It is a component of the additional hiring made possible by congressional Democrats providing the IRS with a $80 billion boost through the landmark climate and health care plan adopted this summer. It is intended to aid in the rebuilding of an organization that hasn’t received new financing in many years.
Although the IRS has emphasized that resources will be concentrated on enhancing customer service and scrutinizing high-income taxpayers, it is still figuring out how it will spend the additional $80 billion. The newest staff are receiving training on technical account management difficulties and taxpayer rights.
Last tax season, the IRS answered so few taxpayer phone calls that a bipartisan group of lawmakers wrote to agency officials to complain that calls were only being answered 9% of the time.
Treasury and IRS officials have said they want to put an end to poor customer service.

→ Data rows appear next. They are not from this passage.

(* ===== verification/Linuxsim.v ===== *)
(** * Booting Linux on the core alone: [sim/harness/linux_sim.cpp] and [common/simlog.h]

    The harness steps the core from commit to commit until it stalls, a cycle
    budget is reached or a signal arrives. In between it forwards keystrokes
    through the four-phase handshake of the UART, prints counters, and, with
    [--debug], writes heartbeats that show where each hart spins and saves
    checkpoints, of which it keeps the last few.

    [lx_loop] runs at most [n] iterations and says how the loop ended, if it did.
    The Verilated model is saved and restored as a whole. The disk is the map from
    the cycle in a checkpoint's name to its contents; [can_open] says which of
    them can be created, [interrupted] in which iterations a signal is pending, and
    [stdin] is what each non-blocking read returns. Texts are values of [note];
    wall-clock times and rates in them are left out. *)

From Stdlib Require Import String Ascii Sorted.
From S2P Require Import Prelude Emulator Boot Rtl Image Double Profile.

(** ** [simlog.h] *)

Inductive why := Wedged | MaxCycles | Signalled.
Inductive note :=
  | CannotLog | LogStarted | CannotRestore | NotACheckpoint
  | Booted (image dtb bootrom : string) | Resumed (cyc steps : Z) | CkptInto (every keep : Z)
  | CountersTo (max_cycles : bool) (json : bool) | BoundedRun (n : Z) | SnapshotEvery (n : Z)
  | Guest (line : list Z)
  | Stalled (cyc : Z) (pcs : list Z) | Wedge (cyc : Z)
  | Compact (m : list PerfMetrics) | Summary (w : why) (cyc : Z) (m : list PerfMetrics) | JsonWritten | CountersWritten
  | Heartbeat (steps cyc : Z) (pcs : list (Z * Z)) (all_pinned : bool) | Bands (l : list (Z * Z))
  | Wrote (cyc : Z) | CannotOpen (cyc : Z) | Pruned (cyc : Z).

(** [sink] is null or not; [file] is what the log file holds. *)
Record simlog := { sink : bool; file : list note }.
Definition enabled (l : simlog) : bool := sink l.
Definition logf (n : note) (l : simlog) : simlog := if sink l then { l with file ::= (fun f => f ++ [n]) } else l.
(** [open(path)]: the log and what goes to stderr. *)
Definition simlog_open (path : string) (fopen : bool) (l : simlog) : simlog * list note :=
  if String.eqb path "" then (l, [])
  else if fopen then ({| sink := true; file := [LogStarted] |}, []) else (l, [CannotLog]).
Definition simlog_close (l : simlog) : simlog := { l with sink := false }.

(** ** The console mirror: one call per byte *)

(** The pending [line], and the lines logged. *)
Definition console_mirror (x : list Z * list note) (c : Z) : list Z * list note :=
  let '(line, logged) := x in
  if c =? 10 then ([], logged ++ [Guest line])
  else if negb (c =? 13) then
    let line := line ++ [c] in
    if 512 <=? Z.of_nat (List.length line) then ([], logged ++ [Guest line]) else (line, logged)
  else x.
Definition mirror_all (bytes : list Z) : list Z * list note := fold_left console_mirror bytes ([], []).

(** ** Command line *)

Record lx_options := {
  image : string; dtb : string; bootrom : string;
  debug : bool; log_path : string; ckpt_dir : string; restore : option string; no_ckpt : bool;
  ckpt_every : Z; ckpt_keep : Z; hb_every : Z; max_cycles : Z; profile_out : option string; profile_every : Z }.

(** [(argc > k && argv[k][0] != '-') ? argv[k] : def] *)
Definition positional (argv : list string) (k : nat) (def : string) : string :=
  match argv !! k with
  | Some (String "-" _) => def
  | Some a => a
  | None => def
  end.
Definition arg_or (argv : list string) (flag def : string) : string := default def (find_arg argv flag None).
Definition lx_parse (argv : list string) : lx_options :=
  let max_cycles := match find_arg argv "--max-cycles" None with Some s => strtoull 0 s | None => 0 end in
  {| image := positional argv 1 "sim/data/Image"; dtb := positional argv 2 "sim/data/qemu.dtb";
     bootrom := positional argv 3 "sim/data/boot.bin";
     debug := has_flag argv "--debug"; log_path := arg_or argv "--log" "build/linux-sim.log";
     ckpt_dir := arg_or argv "--ckpt-dir" "ckpt"; restore := find_arg argv "--restore" None;
     no_ckpt := has_flag argv "--no-ckpt";
     ckpt_every := strtoull 0 (arg_or argv "--ckpt-every" "20000000");
     ckpt_keep := strtoull 0 (arg_or argv "--ckpt-keep" "16");
     hb_every := strtoull 0 (arg_or argv "--hb" "100000");
     max_cycles := max_cycles;
     profile_out := find_arg argv "--profile-out" None;
     profile_every := match find_arg argv "--profile-every" None with
                      | Some s => strtoull 0 s
                      | None => if max_cycles =? 0 then 0 else 5000000
                      end |}.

“We have been unable to provide the help that IRS employees want to give and that the nation’s taxpayers deserve,” IRS Commissioner Chuck Rettig said in a Thursday statement, “but help is on the way for taxpayers.”

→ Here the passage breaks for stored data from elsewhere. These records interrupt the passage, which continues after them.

(** A block of fields is read as an object. *)
Lemma reads_block n l : l <> [] -> forallb plainb (map (fun x => str x.1) l) = true -> Forall (fun x => leaf_ok x.2) l ->
  reads (braces (fields (ind (n + 2)) l) (ind n)) (Obj (fields_json l)).
Proof. intros H1 H2 H3. apply reads_braces; [|auto]. apply reads_fields; [auto|exact H1|apply fields_ok_intro; assumption]. Qed.

(** The lines of a block, as the code prints them, are a member with braces. *)
Lemma block_more n name t rest : opened n name ++ t ++ closed_more n ++ rest = member (ind n) (str name) (braces t (ind n)) ++ comma ++ rest.
Proof. unfold opened, closed_more, member, braces. rewrite <- !app_assoc. reflexivity. Qed.
Lemma block_last n name t : opened n name ++ t ++ closed_last n = member (ind n) (str name) (braces t (ind n)) ++ newline.
Proof. unfold opened, closed_last, member, braces. rewrite <- !app_assoc. reflexivity. Qed.

Definition finite_metrics (m : PerfMetrics) : Prop := Forall is_finite (derived m).

Lemma raw_ok m : Forall (fun x => leaf_ok x.2) (raw_fields m).
Proof. unfold raw_fields. repeat constructor. Qed.
Lemma derived_ok m : finite_metrics m -> Forall (fun x => leaf_ok x.2) (derived_fields m).
Proof. intros Hm. unfold finite_metrics, derived in Hm. rewrite !Forall_cons in Hm. unfold derived_fields. rewrite !Forall_cons. cbn [snd leaf_ok]. naive_solver. Qed.
Lemma quad_derived_ok m : finite_metrics m -> Forall (fun x => leaf_ok x.2) (quad_derived_fields m).
Proof. intros Hm. unfold finite_metrics, derived in Hm. rewrite !Forall_cons in Hm. unfold quad_derived_fields. rewrite !Forall_cons. cbn [snd leaf_ok]. naive_solver. Qed.

(** *** No infinity and no NaN in the documents *)

Definition counters_u64 `{Verilated} (tb : Vsystem) : Prop := forall c, Forall is_u64 (read_counters tb c).
Definition window_ok (w : WorkWin) : Prop := is_u64 (commits w) /\ is_u64 (spin_commits w) /\ Forall is_u64 (snap w).

Lemma sample_commit_ok cycle pc r w : Forall is_u64 r -> window_ok w -> window_ok (sample_commit cycle pc r w).
Proof.
  intros Hr (H1 & H2 & H3). unfold sample_commit. set (w' := note_pc pc w).
  assert (Hn : window_ok w') by (unfold w', note_pc; do 2 case_match; split; try apply u64_range; split; assumption).
  destruct (blk_n w' <? BLOCK_COMMITS); [exact Hn|]. destruct Hn as (N1 & N2 & N3). unfold close_block. clearbody w'.
  destruct (WORK_SPAN_BYTES <? _); [split; [exact N1|]; split; [exact N2|exact Hr]|].
  do 2 case_match; (split; [exact N1|]; split; [apply u64_range|exact N3]).
Qed.
Lemma sample_hart_ok `{Verilated} tb cycle win h : counters_u64 tb -> Forall window_ok win -> Forall window_ok (sample_hart tb cycle win h).
Proof.
  intros Ht Hw. unfold sample_hart. destruct (u8 _ =? 0); [exact Hw|]. destruct (win !! h) as [w|] eqn:E; [|exact Hw].
  apply Forall_insert; [exact Hw|]. apply sample_commit_ok; [apply Ht|]. exact (Forall_lookup_1 _ _ _ _ Hw E).
Qed.
(** The windows of a run hold 64-bit values. *)
Lemma sample_all_ok `{Verilated} trace : Forall (fun x => counters_u64 x.2) trace -> Forall window_ok (sample_all trace win_init).
Proof.
  assert (H0 : Forall window_ok win_init) by (unfold win_init; apply Forall_replicate; repeat split; unfold is_u64; cbn; try lia; repeat constructor; lia).
  unfold sample_all. revert H0. generalize win_init as win. induction trace as [|x trace IH]; intros win Hw Ht; [exact Hw|].
  apply Forall_cons in Ht as [Hx Ht]. cbn [fold_left]. apply IH; [|exact Ht]. unfold sample. cbn [harts4 fold_left].
  repeat apply sample_hart_ok; assumption.
Qed.

Section Finite.
Context `{Verilated} (tb : Vsystem) (win : list WorkWin) (Htb : counters_u64 tb) (Hwin : Forall window_ok win).

Lemma counter_u64 r k : Forall is_u64 r -> is_u64 (default 0 (r !! k)).
Proof. intros Hr. destruct (r !! k) eqn:E; [exact (Forall_lookup_1 _ _ _ _ Hr E)|unfold is_u64; cbn; lia]. Qed.

Lemma window_window_ok i : window_ok (win_of win i).
Proof.
  unfold win_of. destruct (win !! i) eqn:E; [exact (Forall_lookup_1 _ _ _ _ Hwin E)|].
  repeat split; unfold is_u64; cbn; try lia. repeat constructor; lia.
Qed.
(** The counters a work block is computed from. *)
Lemma work_counters i : exists r, Forall is_u64 r /\ compute_core_metrics_work tb win i = metrics_from r.
Proof.
  unfold compute_core_metrics_work. destruct (win !! i) as [w|] eqn:E; [destruct (have_snap w)|].
  - exists (snap w). split; [|reflexivity]. apply (Forall_lookup_1 _ _ _ _ Hwin E).
  - eexists. split; [apply Htb|reflexivity].
  - eexists. split; [apply Htb|reflexivity].
Qed.
Lemma work_ok i : Forall (fun x => leaf_ok x.2) (work_fields (compute_core_metrics_work tb win i) (win_of win i)).
Proof.
  destruct (work_counters i) as (r & Hr & ->). pose proof (metrics_finite r Hr) as Hm. unfold derived in Hm. rewrite !Forall_cons in Hm.
  destruct (window_window_ok i) as (W1 & W2 & _).
  assert (Hp : forall a, is_u64 a -> is_finite (pct a (safe_max1 (default 0 (r !! 0%nat)))))
    by (intros a Ha; eapply below_finite, pct_below; [exact Ha|apply counter_u64, Hr]).
  assert (Hs : is_finite (spin_commit_pct (win_of win i))) by (eapply below_finite, pct_below; assumption).
  unfold work_fields. rewrite !Forall_cons. cbn [snd leaf_ok].
  destruct Hm as (Fipc & _ & _ & _ & Fmiss & _).
  repeat (split; [lazymatch goal with
    | |- True => exact I
    | |- is_finite (spin_commit_pct _) => exact Hs
    | |- is_finite (ipc _) => exact Fipc
    | |- is_finite (dcache_miss_rate_pct _) => exact Fmiss
    | |- is_finite (pct ?a _) => exact (Hp a (counter_u64 r _ Hr))
    end|]). constructor.
Qed.

Lemma agg_inst_u64 c a : is_u64 a -> is_u64 (fold_left (fun a m => u64 (a + inst_retired m)) c a).
Proof. revert a. induction c as [|m c IH]; intros a Ha; [exact Ha|]. cbn [fold_left]. apply IH, u64_range. Qed.
Lemma agg_cyc_u64 c : forall a, is_u64 a -> Forall (fun m => is_u64 (m_cycles m)) c -> is_u64 (fold_left (fun a m => if a <? m_cycles m then m_cycles m else a) c a).
Proof. induction c as [|m c IH]; intros a Ha Hc; [exact Ha|]. apply Forall_cons in Hc as [Hm Hc]. cbn [fold_left]. apply IH; [case_match; assumption|exact Hc]. Qed.
Lemma aggregate_ok : Forall (fun x => leaf_ok x.2) (aggregate_fields (quad_metrics tb)).
Proof.
  unfold aggregate_fields. rewrite !Forall_cons. cbn [snd leaf_ok]. split; [exact I|]. split; [exact I|]. split; [|constructor].
  eapply below_finite, ratio_below; [apply agg_inst_u64; unfold is_u64; lia|]. apply agg_cyc_u64; [unfold is_u64; lia|].
  unfold quad_metrics. cbn [map harts4]. rewrite !Forall_cons.
  repeat (split; [apply (counter_u64 (read_counters tb _) 0), Htb|]). constructor.
Qed.
End Finite.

“As the newly hired employees are trained and move online in 2023, we will have more assistors on the phone than any time in recent history,” Rettig said.

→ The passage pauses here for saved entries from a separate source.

(** An operation. *)
Lemma act_ok e m l s t o rest : inv e m l s -> work s !! t = Some (o :: rest) ->
  inv e m (l ++ [o]) (mkspmd (bar s) (<[t := rest]> (work s)) (act o (mem s))).
Proof.
  intros [Hb Hep Hw Hp Hm Hs Hbusy Hin Hi] Ht.
  assert (Htn : (t < Z.to_nat ncores)%nat) by (rewrite <- Hw; eapply lookup_lt_Some, Ht).
  destruct (threads_lookup e _ t Hb Htn) as [th Hth]. destruct (Hbusy t th _ Hth Ht ltac:(discriminate)) as [Hpc He].
  set (s' := mkspmd _ _ _).
  assert (Hl : left_of e m s t = o :: rest) by (unfold left_of; rewrite Hth, He, Z.eqb_refl, Ht; reflexivity).
  assert (Hl' : left_of e m s' t = rest).
  { unfold left_of, s'. cbn [bar work]. rewrite Hth, He, Z.eqb_refl, list_lookup_insert_eq by (rewrite Hw; exact Htn). reflexivity. }
  assert (Hne : forall i, i <> t -> left_of e m s' i = left_of e m s i).
  { intros i Hi'. unfold left_of, s'. cbn [bar work]. rewrite list_lookup_insert_ne by congruence. reflexivity. }
  split; cbn [bar work mem s'].
  - exact Hb.
  - exact Hep.
  - rewrite length_insert. exact Hw.
  - exact Hp.
  - rewrite exec_app, Hm. reflexivity.
  - intros t'. rewrite <- (Hs t'). apply (Hstable e t). rewrite Hs. apply Hin. rewrite Hl. now left.
  - intros i thi w Hthi Hwi Hne'. destruct (decide (i = t)) as [->|]; [split; congruence|].
    rewrite list_lookup_insert_ne in Hwi by congruence. exact (Hbusy i thi w Hthi Hwi Hne').
  - intros i o'. destruct (decide (i = t)) as [->|Hit]; [rewrite Hl'; intros Ho; apply Hin; rewrite Hl; now right|rewrite Hne by exact Hit; apply Hin].
  - intros l' Hl0. rewrite <- app_assoc. cbn [app]. apply Hi. apply (interleaving_step t o rest).
    + rewrite map_harts by exact Htn. now rewrite Hl.
    + rewrite <- Hl'. rewrite <- (map_harts_insert (left_of e m s) (left_of e m s') t Htn Hne). exact Hl0.
Qed.

(** An access of the barrier changes its hart only: it stays in its barrier, or leaves it. *)
Lemma barrier_step_other t i b : i <> t -> threads (barrier_step ncores t b) !! i = threads b !! i.
Proof.
  intros Hi. unfold barrier_step. destruct (threads b !! t) as [th|]; [|reflexivity].
  destruct (barrier_access _ _ _ _) as [[x y] th']. cbn [threads]. apply list_lookup_insert_ne. congruence.
Qed.
Lemma barrier_step_self t b th : threads b !! t = Some th ->
  exists th', threads (barrier_step ncores t b) !! t = Some th' /\ (epoch th' = epoch th \/ epoch th' = epoch th + 1 /\ pc th' = Arrive).
Proof.
  intros Ht. unfold barrier_step. rewrite Ht. destruct (barrier_access ncores (sense b) (count b) th) as [[x y] th'] eqn:E.
  exists th'. cbn [threads]. rewrite list_lookup_insert_eq by (eapply lookup_lt_Some, Ht). split; [reflexivity|].
  unfold barrier_access in E. destruct (pc th); try (injection E as <- <- <-; cbn; auto; fail).
  destruct (negb _); injection E as <- <- <-; cbn; auto.
Qed.

Lemma in_harts i : In i harts <-> (i < Z.to_nat ncores)%nat.
Proof. unfold harts. rewrite in_seq. lia. Qed.
Lemma epoch_of_eq b t th : threads b !! t = Some th -> epoch_of b t = epoch th.
Proof. intros E. unfold epoch_of. rewrite E. reflexivity. Qed.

Ahead of the midterm elections, GOP candidates across the country have said they want to strip the IRS of its new funding, saying that the Democratic legislation will bankroll an army of auditors that will harass middle-class taxpayers rather than help them.
Those claims are generally alarmist and misleading. IRS management says its goal is to add another 1,000 customer service representatives by the end of the year, bringing total new hires in this area to 5,000.